Y, sin embargo, no fue así, esta vez, porque aquel hombre no era un indiscreto, un metiche chicha, tampoco un curioso cualquiera. Era un señor. Un viejo limeño. Y un segundo después ya lo tenía ante la ventana de mi auto, disculpándose a mares, con los más sabrosos y cultos peruanismos, con toda la buena educación y la gracia del mundo. Aquel caballero era una dama y terminamos abrazados y cediéndonos el paso, también a mares, mientras atrás el mundo chicha se disponía a exterminarnos con la violencia de sus bocinazos e insultos. Y fue una corta vida feliz y ya inexistente la que viví al ver que aquel viejo caballero terminaba arrancando su desvencijada camioneta y aceptaba que el escritor le cediera a él el paso, en vista de que era el escritor el que lo había cerrado. Fue un milagro.

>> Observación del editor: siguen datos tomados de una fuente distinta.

(** ** consumer.py and telegram.py *)
Definition passes_threshold (payload : dict) (t : AlertThreshold) : bool :=
  match dict_get (th_field t) payload with
  | None | Some JNull => false
  | Some v => match float_value v with Ok x => bleb (th_min t) x | Err _ => false end
  end.
Record alert_envelope := mkAlertEnvelope { ae_payload : dict; ae_correlation_id : string; ae_published_at : Z }.

Section service.
Context {T : Type} (now : T → Z) (post : string → string → ST T bool) (sleep : b64 → ST T unit).
Context (render : RuleConfig → string → alert_envelope → res string) (digest : string → dict → string).
Context (config : AlertsConfig) (max_retries : nat) (initial_backoff : b64).

(** The marks, what was posted (chat, text, whether it arrived) and the remote
    side. *)
Record alert_state := mkAlertState { as_marks : gmap string Z; as_posts : list (string * string * bool); as_remote : T }.
Abbreviation AS := (ST alert_state).
Definition on_remote {A} (m : ST T A) : AS A := fun s =>
  let '(r, t) := m (as_remote s) in (r, mkAlertState (as_marks s) (as_posts s) t).
Definition alert_now : AS Z := gets (fun s => now (as_remote s)).
Definition window : Z := al_window config * 1000000.

Definition is_duplicate (key : string) (at_ : Z) : AS bool := fun s =>
  let marks := cleanup window at_ (as_marks s) in (Ok (bool_decide (is_Some (marks !! key))), mkAlertState marks (as_posts s) (as_remote s)).
Definition mark (key : string) (at_ : Z) : AS unit := modify (fun s => mkAlertState (<[key := at_]> (as_marks s)) (as_posts s) (as_remote s)).

(** [send] with [left] attempts after this one. *)
Fixpoint attempts (left : nat) (backoff : b64) (chat_id text : string) : AS unit :=
  ok ← on_remote (post chat_id text);
  modify (fun s => mkAlertState (as_marks s) (as_posts s ++ [(chat_id, text, ok)]) (as_remote s)) ;;
  if (ok : bool) then mret tt
  else match left with
       | O => mret tt
       | S left' => on_remote (sleep backoff) ;; attempts left' (bmul backoff (mkB 2 0)) chat_id text
       end.
Definition telegram_send (channel text : string) (is_critical : bool) : AS unit :=
  match list_find (fun kv => kv.1 = channel) (al_chat_ids config) with
  | None => mret tt
  | Some (_, (_, chat_id)) => attempts (if is_critical then max_retries else 0) initial_backoff chat_id text
  end.

Definition handle_alert (env : alert_envelope) : AS unit :=
  match dict_get "event" (ae_payload env) with
  | Some (JStr event_name) =>
      if (event_name =? "")%string then mret tt
      else match find_rule config event_name with
      | None => mret tt
      | Some rule =>
          if match ru_threshold rule with Some t => negb (passes_threshold (ae_payload env) t) | None => false end then mret tt
          else
            let key := digest (ru_event rule) (ae_payload env) in
            t ← alert_now;
            dup ← is_duplicate key t;
            if (dup : bool) then mret tt
            else
              t' ← alert_now;
              mark key t' ;;
              rendered ← lift_res (render rule event_name env);
              telegram_send (ru_channel rule) rendered (bool_decide (ru_severity rule = sev_critical))
      end
  | _ => mret tt
  end.

(** ** Repeated alerts *)
Context (post_forward : ∀ c x t r t', post c x t = (r, t') → now t <= now t') (sleep_forward : ∀ b t r t', sleep b t = (r, t') → now t <= now t').

(** The key of an alert that has a rule and passes its threshold, and whether it
    gets past the suppression. *)
Definition alert_key (env : alert_envelope) : option string :=
  match dict_get "event" (ae_payload env) with
  | Some (JStr event_name) =>
      if (event_name =? "")%string then None
      else rule ← find_rule config event_name;
           if match ru_threshold rule with Some t => negb (passes_threshold (ae_payload env) t) | None => false end then None
           else Some (digest (ru_event rule) (ae_payload env))
  | _ => None
  end.
Definition accepted (env : alert_envelope) (s : alert_state) : option string :=
  k ← alert_key env; if bool_decide (is_Some (cleanup window (now (as_remote s)) (as_marks s) !! k)) then None else Some k.

Lemma attempts_forward left backoff c x s r s' : attempts left backoff c x s = (r, s') → as_marks s' = as_marks s ∧ now (as_remote s) <= now (as_remote s').
Proof.
  revert backoff s. induction left as [|left IH]; intros backoff s E; cbn [attempts] in E;
    (apply st_bind_cases in E as [(ok & s1 & E1 & E)|(e & E1 & ->)]; unfold on_remote in E1; destruct (post c x (as_remote s)) as [q t] eqn:Hp;
      apply post_forward in Hp; injection E1 as -> <-; [|done]).
  - rewrite (st_bind_run (modify _) _ _ tt _ eq_refl) in E. by destruct ok; injection E as <- <-.
  - rewrite (st_bind_run (modify _) _ _ tt _ eq_refl) in E. destruct ok; [by injection E as <- <-|].
    apply st_bind_cases in E as [([] & s2 & E2 & E)|(e & E2 & ->)]; unfold on_remote in E2; cbn in E2; destruct (sleep backoff t) as [q t2] eqn:Hs;
      apply sleep_forward in Hs; injection E2 as -> <-; [|cbn; lia + (split; [done|lia])].
    apply IH in E. cbn in E. destruct E as [-> ?]. split; [done|lia].
Qed.
Lemma alert_cases env s r s' : handle_alert env s = (r, s') →
  match accepted env s with
  | None => as_posts s' = as_posts s ∧ as_remote s' = as_remote s ∧ (as_marks s' = as_marks s ∨ as_marks s' = cleanup window (now (as_remote s)) (as_marks s))
  | Some k => as_marks s' = <[k := now (as_remote s)]> (cleanup window (now (as_remote s)) (as_marks s)) ∧ now (as_remote s) <= now (as_remote s')
  end.
Proof.
  unfold handle_alert, accepted, alert_key. destruct (dict_get "event" (ae_payload env)) as [[]|]; try (intros [= <- <-]; cbn; auto; fail).
  destruct (_ =? "")%string; [intros [= <- <-]; cbn; auto|]. destruct (find_rule config _) as [rule|]; [|intros [= <- <-]; cbn; auto]. cbn [mbind option_bind].
  destruct (match ru_threshold rule with Some t => _ | None => _ end); [intros [= <- <-]; cbn; auto|]. cbn [mbind option_bind].
  intros E. rewrite (st_bind_run alert_now _ s (now (as_remote s)) s eq_refl) in E. set (key := digest _ _) in *.
  unfold is_duplicate in E. unfold mbind at 1, st_bind at 1 in E. destruct (bool_decide _); [injection E as <- <-; cbn; auto|].
  unfold alert_now, mark, gets, modify in E. unfold mbind at 1 2, st_bind at 1 2 in E. cbn [as_marks as_posts as_remote] in E.
  destruct (render rule _ env) as [text|e]; [|injection E as <- <-; cbn; split; [done|lia]].
  rewrite (st_bind_run (lift_res (Ok text)) _ _ text _ eq_refl) in E. unfold telegram_send in E. destruct (list_find _ _) as [[? [? chat]]|]; [|injection E as <- <-; cbn; split; [done|lia]].
  by apply attempts_forward in E.
Qed.

(** Alerts handled one after the other, with time passing in between; the trace
    holds the accepted keys with their times. *)
Inductive served : alert_state → list (Z * string) → alert_state → Prop :=
| served_none s : served s [] s
| served_alert s tr s1 env r s2 : served s tr s1 → handle_alert env s1 = (r, s2) →
    served s (tr ++ match accepted env s1 with Some k => [(now (as_remote s1), k)] | None => [] end) s2
| served_pass s tr s1 t : served s tr s1 → now (as_remote s1) <= now t → served s tr (mkAlertState (as_marks s1) (as_posts s1) t).

Definition remembered (tr : list (Z * string)) (s : alert_state) : Prop :=
  ∀ t k, (t, k) ∈ tr → t <= now (as_remote s) ∧ (now (as_remote s) - t <= window → ∃ t', as_marks s !! k = Some t' ∧ t <= t').
Lemma marks_later tr s s' : remembered tr s → now (as_remote s) <= now (as_remote s') →
  as_marks s' = as_marks s ∨ as_marks s' = cleanup window (now (as_remote s)) (as_marks s) → remembered tr s'.
Proof.
  intros Hr Hn Hm t k Hin. destruct (Hr t k Hin) as [Ht Hw]. split; [lia|]. intros Hle. destruct Hw as (t' & Hk & Htt); [lia|]. exists t'. split; [|done].
  destruct Hm as [-> | ->]; [done|]. apply map_lookup_filter_Some. split; [done|]. cbn. lia.
Qed.
Definition spaced (tr : list (Z * string)) : Prop := ∀ i j t1 t2 k, (i < j)%nat → tr !! i = Some (t1, k) → tr !! j = Some (t2, k) → window < t2 - t1.

(** C30: an alert is not repeated within the window: however alerts arrive, are
    rendered and delivered or not, and time passes, two acceptances of the same
    alert are more than the window apart, and an alert that is not accepted
    posts nothing. *)
Theorem alerts_not_repeated s tr s' : as_marks s = ∅ → served s tr s' → spaced tr ∧
  ∀ env r s2, handle_alert env s' = (r, s2) → accepted env s' = None → as_posts s2 = as_posts s'.
Proof.
  intros H0 Hs. split; [|intros env r s2 E Ha; apply alert_cases in E; rewrite Ha in E; by destruct E].
  assert (remembered tr s' ∧ spaced tr) as [_ Hsp]; [|done].
  induction Hs as [s|s tr s1 env r s2 Hs IH E|s tr s1 t Hs IH Ht]; [split; [intros t k Hin; by apply elem_of_nil in Hin|by intros i j]|..].
  - destruct (IH H0) as [Hrem Hsp]. apply alert_cases in E. destruct (accepted env s1) as [k|] eqn:Hacc.
    + destruct E as [Hm Hn]. assert (∀ t, (t, k) ∈ tr → window < now (as_remote s1) - t) as Hold.
      { intros t Hin. destruct (Z_lt_dec window (now (as_remote s1) - t)) as [|Hle]; [done|]. destruct (Hrem t k Hin) as [_ Hw]. destruct Hw as (t' & Hk & Htt); [lia|].
        exfalso. unfold accepted in Hacc. destruct (alert_key env) as [k'|]; [|done]. cbn in Hacc. case_bool_decide as Hd; [done|]. injection Hacc as ->. apply Hd. exists t'.
        apply map_lookup_filter_Some. split; [done|]. cbn. lia. }
      split.
      * intros t k' [Hin|Hin]%elem_of_app.
        -- destruct (Hrem t k' Hin) as [Ht Hw]. split; [lia|]. intros Hle. rewrite Hm. destruct (decide (k = k')) as [->|Hne].
           ++ exists (now (as_remote s1)). by rewrite lookup_insert_eq.
           ++ rewrite lookup_insert_ne by done. destruct Hw as (t' & Hk & Htt); [lia|]. exists t'. split; [|done]. apply map_lookup_filter_Some. split; [done|]. cbn. lia.
        -- apply list_elem_of_singleton in Hin as [= -> ->]. split; [done|]. intros _. exists (now (as_remote s1)). rewrite Hm, lookup_insert_eq. split; [done|lia].
      * intros i j t1 t2 k' Hij Hi Hj. assert (j < length (tr ++ [(now (as_remote s1), k)]))%nat as Hlj by (by eapply lookup_lt_Some). rewrite length_app in Hlj. cbn in Hlj.
        rewrite lookup_app_l in Hi by lia. destruct (decide (j < length tr)%nat); [rewrite lookup_app_l in Hj by lia; exact (Hsp i j t1 t2 k' Hij Hi Hj)|].
        rewrite lookup_app_r in Hj by lia. replace (j - length tr)%nat with 0%nat in Hj by lia. injection Hj as <- <-. apply Hold. by eapply list_elem_of_lookup_2.
    + rewrite app_nil_r. split; [|done]. destruct E as (_ & Hn & Hm). eapply marks_later; [done|rewrite Hn; lia|done].
  - destruct (IH H0) as [Hrem Hsp]. split; [|done]. eapply marks_later; [done|done|by left].
Qed.

(** An alert counts as handled before it is delivered: when rendering or every
    post fails, the same alert within the window is not tried again. *)
Lemma undelivered_alert_is_silenced env s r s1 t k : handle_alert env s = (r, s1) → accepted env s = Some k →
  now (as_remote s) <= now t → now t - now (as_remote s) <= window → accepted env (mkAlertState (as_marks s1) (as_posts s1) t) = None.
Proof.
  intros E Ha Ht Hw. apply alert_cases in E. rewrite Ha in E. destruct E as [Hm _]. unfold accepted in *. destruct (alert_key env) as [k'|]; [|done].
  cbn in Ha |- *. destruct (bool_decide _) in Ha; [done|]. injection Ha as ->. rewrite bool_decide_eq_true_2; [done|].
  exists (now (as_remote s)). apply map_lookup_filter_Some. cbn. rewrite Hm, lookup_insert_eq. split; [done|lia].
Qed.
(** A message is posted until it arrives, at most [left] times more. *)
Lemma attempts_posts left backoff c x s r s' : (∀ t, ∃ b t', post c x t = (Ok b, t')) → (∀ b t, ∃ t', sleep b t = (Ok tt, t')) →
  attempts left backoff c x s = (r, s') →
  ∃ n b, (n <= left)%nat ∧ as_posts s' = as_posts s ++ replicate n (c, x, false) ++ [(c, x, b)] ∧ (b = false → n = left) ∧ r = Ok tt.
Proof.
  intros Hp Hs.
  assert (∀ {A} (m : ST T A) a s t, m (as_remote s) = (Ok a, t) → on_remote m s = (Ok a, mkAlertState (as_marks s) (as_posts s) t)) as Hrun
    by (intros A m a s0 t Hm; unfold on_remote; by rewrite Hm).
  revert backoff s. induction left as [|left IH]; intros backoff s E; cbn [attempts] in E; destruct (Hp (as_remote s)) as (b & t & Hb);
    rewrite (st_bind_run _ _ _ _ _ (Hrun _ _ _ _ _ Hb)), (st_bind_run (modify _) _ _ tt _ eq_refl) in E; cbn [as_marks as_posts as_remote] in E.
  - exists 0%nat, b. destruct b; injection E as <- <-; by split_and!.
  - destruct b; [injection E as <- <-; exists 0%nat, true; split_and!; [lia|done..]|]. destruct (Hs backoff t) as (t2 & Hs2).
    rewrite (st_bind_run (on_remote (sleep backoff)) _ _ _ _ (Hrun _ (sleep backoff) tt (mkAlertState _ _ t) t2 Hs2)) in E.
    apply IH in E as (n & b & Hn & Hposts & Hb' & ->). exists (S n), b. cbn in Hposts. rewrite <- app_assoc in Hposts. split_and!; [lia|done| |done].
    intros Hf. by rewrite (Hb' Hf).
Qed.
End service.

Al segundo limeño viejo me lo encontré cuando ya yo era prácticamente propiedad de su gigantesca mano derecha. Por lo moreno, gordo, grande, rizado y canoso, creí que era "El zambo" Cavero, el genial cantante criollo. Pero recuerdo que me dijo su nombre, y se apellidaba Espinosa. El
nombre de pila se me ha borrado, o es que nunca lo llegué a oír, pues ya dije que ese caballero inmenso se había hecho prácticamente de mi persona, como un futbolista (no peruano, claro está) se hace de un balón y lo desaparece entre la defensa del adversario.
El hombre andaba paseando con su nieta por la avenida La Paz, en Miraflores, y quería que la niñita también estrechara la mano del escritor, mientras a éste le iba aconsejando:
-Váyase del Perú, señor Bryce. Créame lo que le digo. Váyase. Usted ya cumplió con la patria...
Yo intentaba reclamarle mi mano. Misión imposible.
-Y sobre todo no converse con nadie. Con nadie, señor Bryce.Váyase. Yo sé lo que le digo. No converse con nadie porque lo van a querer corromper.
Con nadie, señor Bryce. Hágame caso, por favor, señor. Yo sé lo que le digo. Mire, mi nombre es ¿? Espinosa. Búsqueme. Llámeme cuando decida hacerme caso. Y créame que es por su bien.
-Mi mano, señor Espinosa, se lo suplico.
-Soy yo quien suplica, señor Bryce. Y por su bien. Créame. Yo soy un hombre de bien que pasea con su nietecita. ¿O no, mi hijita? Ya lo sabe usted. Váyase, señor Bryce. Y si quiere yo lo llevo al aeropuerto.
Besé a la niña con cariño, mientras lograba extraer mi mano de aquella mano inmensa, inmensamente afectuosa y preocupada. A veces pienso que los viejos limeños tenemos un sexto sentido que nos permite reconocernos con tan sólo dos o tres palabras. Y a veces siento que mi mano aún sigue entre la inmensa mano de un hombre que quiso decirme algo con todo el cariño del mundo. Y siempre que voy al aeropuerto miro a mi lado para ver si, por milagro, la persona que me está llevando es el señor Espinosa. El señor Espinosa, viejo limeño, linaje condenado.